People just aren’t good at multitasking. Not only are multitaskers bad at filtering incorrect information but, on average, multitasking drops accessible IQ by 10 pts. In 80 clinical trials, Dr. Glenn Wilson, discovered that workers who juggled messages and work suffered the equivalent of missing a night's sleep and up to double the 4-point drop seen after smoking marijuana. Yeah, that's right, the thing most job applications insist you be good at decreases your efficiency more than weed. Tell that to the folks in HR.
So what can you do? Protect your state of creative flow. Do one think at a time. Prioritize in the morning. Don't use IM or auto notifications while working. Fight the urge to compulsively check email, Facebook and your phone. Carve out time to work distraction-free.

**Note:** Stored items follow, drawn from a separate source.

(* ===== verification/MainSpec.v ===== *)
(** * From power-up to the first fault

    What [main] checks before it starts the tasks and the state it hands over, what
    the temperature watch does, and what still works after an error. *)
From Stdlib Require Import ZArith Lia String.
From stdpp Require Import base tactics decidable list list_numbers numbers.
From S2P Require Import Prelude Board Relay RelaySpec Frames Io IoSpec HostConfig HostConfigSpec Flash FlashSpec Can Timers Dispatch DispatchSpec Sessions FuseSessions Malloc MallocSpec I2c I2cSpec Udp UdpSpec Net NetSpec Main.
Open Scope Z_scope.
Open Scope c_scope.

#[export] Instance m_sys_laws {hw i2c} : UpdLaws (S := firmware hw i2c) m_sys. Proof. upd_laws. Qed.

(** ** Effects on pins the relay driver does not use *)
(** Effects, newest first. *)
Definition did (es : list event) (f : fiu) : fiu := f <| tr ::= app es |>.

(** The pins main.c writes itself, and those of the fuse test. *)
Definition MAIN_PINS : list pin := LED_MCU :: protect_relay :: buzzer :: FUSETEST.

Lemma main_pins_apart G p :
  forallb (fun q => negb (bool_decide (q ∈ MAIN_PINS))) G = true -> p ∈ G -> p ∉ MAIN_PINS.
Proof. intros H. by apply disjoint_bool. Qed.

Lemma main_writes es :
  forallb (fun e => match e with EvPin q _ => bool_decide (q ∈ MAIN_PINS) | _ => true end) es = true ->
  writes_in MAIN_PINS es.
Proof.
  rewrite forallb_forall. intros H. apply Forall_forall. intros e He.
  specialize (H e He). destruct e; try done. by apply bool_decide_eq_true_1 in H.
Qed.

(** The registers hold the same data, the lines the same levels. *)
Definition same_board (f f' : fiu) : Prop :=
  (forall n, register n f' = register n f) /\
  (forall n, bus_level f' n = bus_level f n) /\ resistance f' = resistance f.

Lemma did_view es f : writes_in MAIN_PINS es -> same_board f (did es f).
Proof.
  intros W. split_and!.
  - intros n. unfold register. destruct (CHCLK !! n) as [clk|] eqn:Hclk; [|done].
    eapply latched_writes_in; [exact W|]. apply (main_pins_apart CHCLK); [by vm_compute|].
    by eapply list_elem_of_lookup_2.
  - intros n. unfold bus_level. destruct (index CTRLBUS (n - 1)) as [p|] eqn:Hp; [|done].
    apply index_Some in Hp as [_ Hp%list_elem_of_lookup_2].
    eapply level_writes_in; [exact W|]. by apply (main_pins_apart CTRLBUS); [vm_compute|].
  - eapply sample_writes_in; [exact W|]. intros p Hp. by apply (main_pins_apart RESCTRL); [vm_compute|].
Qed.

Lemma board_same g R L v s s' :
  same_board s s' -> uDqStatus s' = uDqStatus s -> uKasuStatus s' = uKasuStatus s ->
  uFiuCom_buf s' = uFiuCom_buf s -> g_FiuByte17Data s' = g_FiuByte17Data s ->
  board g R L v s -> board g R L v s'.
Proof.
  intros (Vr & Vb & Vv) Eq Ek Eb Ef [[Hl Hu Hreg Hfr] Hb Hk HR HL Hv].
  constructor; try congruence.
  - constructor; congruence.
  - intros r Hr. rewrite <- HR by done. by apply energised_register.
  - intros n Hn. by rewrite Vb, HL.
Qed.

Lemma board_did g R L v es s : writes_in MAIN_PINS es -> board g R L v s -> board g R L v (did es s).
Proof. intros W. apply board_same; [by apply did_view|done..]. Qed.

(** Nothing but effects on those pins. *)
Definition touched (f f' : fiu) : Prop := exists es, writes_in MAIN_PINS es /\ f' = did es f.

Lemma touched_board f f' : touched f f' -> same_board f f'.
Proof. intros (es & W & ->). by apply did_view. Qed.

Lemma touched_trans f1 f2 f3 : touched f1 f2 -> touched f2 f3 -> touched f1 f3.
Proof.
  intros (e1 & W1 & ->) (e2 & W2 & ->). exists (e2 ++ e1). split; [by apply writes_in_app|].
  unfold did. by rewrite fiu_app_app.
Qed.

Lemma touched_did es f :
  forallb (fun e => match e with EvPin q _ => bool_decide (q ∈ MAIN_PINS) | _ => true end) es = true ->
  touched f (did es f).
Proof. intros W. exists es. by split; [apply main_writes|]. Qed.

(** ** The error loop and the temperature watch *)
Section watch.
Context {hw : FlashHW} {outside : Board} {i2c : I2CDevice} {laws : PCF8574Laws}.
Implicit Types u : firmware hw i2c.

(** The bus is between two transactions, the expander [d] on it. *)
Definition expander u (d : dev) : Prop := exists t, m_bus u = idle d t /\ ready d.

(** The expander reports no over-temperature. *)
Definition cool (d : dev) : bool := Z.testbit (port d) TEMP1_IO && Z.testbit (port d) TEMP2_IO.

Definition with_bus u (b : bus) : firmware hw i2c := u <| m_bus := b |>.
Definition with_fiu u (f : fiu) : firmware hw i2c := u <| m_sys := (m_sys u) <| s_fiu := f |> |>.

Lemma bus_write u d bit sta :
  expander u d -> 0 <= bit < 8 ->
  exists d' t', zoom m_bus (PCF8574_WriteBit bit sta) u = Done tt (with_bus u (idle d' t')) /\
    ready d' /\ inputs d' = inputs d /\
    (forall k, 0 <= k < 8 -> Z.testbit (latch d') k =
      if bool_decide (k = bit) then negb (sta =? 0) else Z.testbit (port d) k).
Proof.
  intros (t & Hb & Hr) Hbit. destruct (write_bit_run d t bit sta Hr Hbit) as (d' & t' & E & H).
  exists d', t'. split; [|exact H]. apply zoom_Done. by rewrite Hb.
Qed.

Lemma expander_with u d t : ready d -> expander (with_bus u (idle d t)) d.
Proof. by exists t. Qed.

Lemma too_warm_run u d :
  expander u d ->
  exists d' t', too_warm u = Done (negb (cool d)) (with_bus u (idle d' t')) /\
    ready d' /\ latch d' = latch d /\ inputs d' = inputs d.
Proof.
  intros (t & Hb & Hr). unfold too_warm, cool.
  destruct (read_bit_at d t TEMP1_IO Hr ltac:(done)) as (d1 & t1 & E1 & Hr1 & Hl1 & Hi1).
  rewrite <- Hb in E1. rewrite (bind_Done _ _ _ _ _ (zoom_Done m_bus _ u _ _ E1)).
  destruct (Z.testbit (port d) TEMP1_IO); cbn [Z.eqb andb negb].
  2: { exists d1, t1. by split_and!. }
  destruct (read_bit_at d1 t1 TEMP2_IO Hr1 ltac:(done)) as (d2 & t2 & E2 & Hr2 & Hl2 & Hi2).
  set (u1 := u <| m_bus := idle d1 t1 |>). change (idle d1 t1) with (m_bus u1) in E2.
  rewrite (bind_Done _ _ _ _ _ (zoom_Done m_bus _ u1 _ _ E2)).
  exists d2, t2. unfold port in E2 |- *. rewrite Hl1, Hi1. split_and!; [|done|congruence|congruence].
  by destruct (Z.testbit (Z.land (latch d) (inputs d)) TEMP2_IO).
Qed.

(** What [Error_loop] has done when it enters its loop: alarm raised, protection
    relay and run lamp off, buzzer and error lamp on; the relays are not touched. *)
Record alarmed u u' : Prop := {
  al_sys : m_sys u' = (m_sys u) <| g_Error := 1 |>
    <| s_fiu := did [EvPin buzzer true; EvPin protect_relay false] (s_fiu (m_sys u)) |>;
  al_lamps : exists d', expander u' d' /\
    Z.testbit (latch d') ERRORLED_IO = true /\ Z.testbit (latch d') RUNLED_IO = false;
  al_tasks : m_tasks u' = m_tasks u;
}.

Here's a simple formula to freak you out. At best it takes about two minutes to recover from an interruption when you're in a state of creative flow. It doesn't matter how small the interruption is - could be looking at a Facebook notification, glancing at email or someone tapping you on the shoulder. Longer interruptions take more time to recover from. Lets assume you receive 20 small distractions in a single day. 20 x 2 = 40 minutes of lost time per day. That's 200 minutes per week, or a little over 3 hours. That's almost half a day that you could've spent on a personal project. Multiply that across the year and you've lost 160 hours. That's a month of 40-hour work weeks. Imagine what you could accomplish if you had a month of extra time to get things done.
To make things worse: some studies suggest it takes up to 24 minutes to recover your state of flow.
On a positive note, naps boost productivity.